**Collected data entries:**
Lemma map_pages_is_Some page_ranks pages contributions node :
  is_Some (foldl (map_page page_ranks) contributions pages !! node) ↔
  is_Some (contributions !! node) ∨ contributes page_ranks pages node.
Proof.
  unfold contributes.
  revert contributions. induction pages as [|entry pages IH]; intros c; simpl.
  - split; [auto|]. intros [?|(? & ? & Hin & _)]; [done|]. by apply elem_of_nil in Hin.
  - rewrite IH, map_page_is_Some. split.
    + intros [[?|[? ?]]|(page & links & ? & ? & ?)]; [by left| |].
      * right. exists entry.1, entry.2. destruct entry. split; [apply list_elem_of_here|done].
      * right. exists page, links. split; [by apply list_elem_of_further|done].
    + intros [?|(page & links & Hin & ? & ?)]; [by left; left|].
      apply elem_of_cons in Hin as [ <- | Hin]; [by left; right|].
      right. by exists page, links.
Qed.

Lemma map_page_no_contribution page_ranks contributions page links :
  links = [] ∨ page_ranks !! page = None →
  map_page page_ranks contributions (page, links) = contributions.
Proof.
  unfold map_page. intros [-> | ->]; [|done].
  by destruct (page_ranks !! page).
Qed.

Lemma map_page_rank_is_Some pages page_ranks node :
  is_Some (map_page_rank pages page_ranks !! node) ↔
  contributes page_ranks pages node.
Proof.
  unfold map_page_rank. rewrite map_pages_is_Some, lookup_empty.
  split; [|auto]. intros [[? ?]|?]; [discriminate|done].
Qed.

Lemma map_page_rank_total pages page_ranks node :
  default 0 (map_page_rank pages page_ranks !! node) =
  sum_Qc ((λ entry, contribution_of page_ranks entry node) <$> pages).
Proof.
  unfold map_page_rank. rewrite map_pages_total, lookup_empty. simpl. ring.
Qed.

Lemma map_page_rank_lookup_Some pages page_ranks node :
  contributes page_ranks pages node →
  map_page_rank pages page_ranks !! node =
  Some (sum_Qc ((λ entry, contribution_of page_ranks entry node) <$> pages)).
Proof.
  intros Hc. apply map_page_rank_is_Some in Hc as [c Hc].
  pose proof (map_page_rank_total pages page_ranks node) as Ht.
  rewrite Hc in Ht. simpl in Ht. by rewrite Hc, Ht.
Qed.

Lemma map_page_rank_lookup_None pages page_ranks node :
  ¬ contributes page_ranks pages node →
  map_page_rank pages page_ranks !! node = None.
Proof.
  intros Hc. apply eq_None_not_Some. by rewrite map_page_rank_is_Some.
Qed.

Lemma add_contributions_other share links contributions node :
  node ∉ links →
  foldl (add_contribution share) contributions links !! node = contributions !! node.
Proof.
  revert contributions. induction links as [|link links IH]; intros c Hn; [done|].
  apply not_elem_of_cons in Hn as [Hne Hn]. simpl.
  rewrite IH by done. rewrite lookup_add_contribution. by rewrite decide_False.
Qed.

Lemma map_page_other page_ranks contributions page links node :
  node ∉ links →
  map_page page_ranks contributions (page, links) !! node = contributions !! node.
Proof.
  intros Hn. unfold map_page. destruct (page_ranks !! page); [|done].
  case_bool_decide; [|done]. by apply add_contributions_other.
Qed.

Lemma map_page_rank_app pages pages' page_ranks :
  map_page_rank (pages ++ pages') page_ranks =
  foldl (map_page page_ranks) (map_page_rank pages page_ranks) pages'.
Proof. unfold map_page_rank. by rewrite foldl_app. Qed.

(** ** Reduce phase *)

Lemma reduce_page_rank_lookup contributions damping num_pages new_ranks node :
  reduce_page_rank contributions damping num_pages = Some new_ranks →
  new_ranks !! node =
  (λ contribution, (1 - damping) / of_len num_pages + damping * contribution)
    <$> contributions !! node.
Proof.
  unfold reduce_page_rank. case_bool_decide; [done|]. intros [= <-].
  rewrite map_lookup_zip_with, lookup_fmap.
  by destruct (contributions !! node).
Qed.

**Action item:** All of the entries need to be reproduced exactly; please write them out.

**Result:**
Lemma map_pages_is_Some page_ranks pages contributions node :
  is_Some (foldl (map_page page_ranks) contributions pages !! node) ↔
  is_Some (contributions !! node) ∨ contributes page_ranks pages node.
Proof.
  unfold contributes.
  revert contributions. induction pages as [|entry pages IH]; intros c; simpl.
  - split; [auto|]. intros [?|(? & ? & Hin & _)]; [done|]. by apply elem_of_nil in Hin.
  - rewrite IH, map_page_is_Some. split.
    + intros [[?|[? ?]]|(page & links & ? & ? & ?)]; [by left| |].
      * right. exists entry.1, entry.2. destruct entry. split; [apply list_elem_of_here|done].
      * right. exists page, links. split; [by apply list_elem_of_further|done].
    + intros [?|(page & links & Hin & ? & ?)]; [by left; left|].
      apply elem_of_cons in Hin as [ <- | Hin]; [by left; right|].
      right. by exists page, links.
Qed.

Lemma map_page_no_contribution page_ranks contributions page links :
  links = [] ∨ page_ranks !! page = None →
  map_page page_ranks contributions (page, links) = contributions.
Proof.
  unfold map_page. intros [-> | ->]; [|done].
  by destruct (page_ranks !! page).
Qed.

Lemma map_page_rank_is_Some pages page_ranks node :
  is_Some (map_page_rank pages page_ranks !! node) ↔
  contributes page_ranks pages node.
Proof.
  unfold map_page_rank. rewrite map_pages_is_Some, lookup_empty.
  split; [|auto]. intros [[? ?]|?]; [discriminate|done].
Qed.

Lemma map_page_rank_total pages page_ranks node :
  default 0 (map_page_rank pages page_ranks !! node) =
  sum_Qc ((λ entry, contribution_of page_ranks entry node) <$> pages).
Proof.
  unfold map_page_rank. rewrite map_pages_total, lookup_empty. simpl. ring.
Qed.

Lemma map_page_rank_lookup_Some pages page_ranks node :
  contributes page_ranks pages node →
  map_page_rank pages page_ranks !! node =
  Some (sum_Qc ((λ entry, contribution_of page_ranks entry node) <$> pages)).
Proof.
  intros Hc. apply map_page_rank_is_Some in Hc as [c Hc].
  pose proof (map_page_rank_total pages page_ranks node) as Ht.
  rewrite Hc in Ht. simpl in Ht. by rewrite Hc, Ht.
Qed.

Lemma map_page_rank_lookup_None pages page_ranks node :
  ¬ contributes page_ranks pages node →
  map_page_rank pages page_ranks !! node = None.
Proof.
  intros Hc. apply eq_None_not_Some. by rewrite map_page_rank_is_Some.
Qed.

Lemma add_contributions_other share links contributions node :
  node ∉ links →
  foldl (add_contribution share) contributions links !! node = contributions !! node.
Proof.
  revert contributions. induction links as [|link links IH]; intros c Hn; [done|].
  apply not_elem_of_cons in Hn as [Hne Hn]. simpl.
  rewrite IH by done. rewrite lookup_add_contribution. by rewrite decide_False.
Qed.

Lemma map_page_other page_ranks contributions page links node :
  node ∉ links →
  map_page page_ranks contributions (page, links) !! node = contributions !! node.
Proof.
  intros Hn. unfold map_page. destruct (page_ranks !! page); [|done].
  case_bool_decide; [|done]. by apply add_contributions_other.
Qed.

Lemma map_page_rank_app pages pages' page_ranks :
  map_page_rank (pages ++ pages') page_ranks =
  foldl (map_page page_ranks) (map_page_rank pages page_ranks) pages'.
Proof. unfold map_page_rank. by rewrite foldl_app. Qed.

(** ** Reduce phase *)

Lemma reduce_page_rank_lookup contributions damping num_pages new_ranks node :
  reduce_page_rank contributions damping num_pages = Some new_ranks →
  new_ranks !! node =
  (λ contribution, (1 - damping) / of_len num_pages + damping * contribution)
    <$> contributions !! node.
Proof.
  unfold reduce_page_rank. case_bool_decide; [done|]. intros [= <-].
  rewrite map_lookup_zip_with, lookup_fmap.
  by destruct (contributions !! node).
Qed.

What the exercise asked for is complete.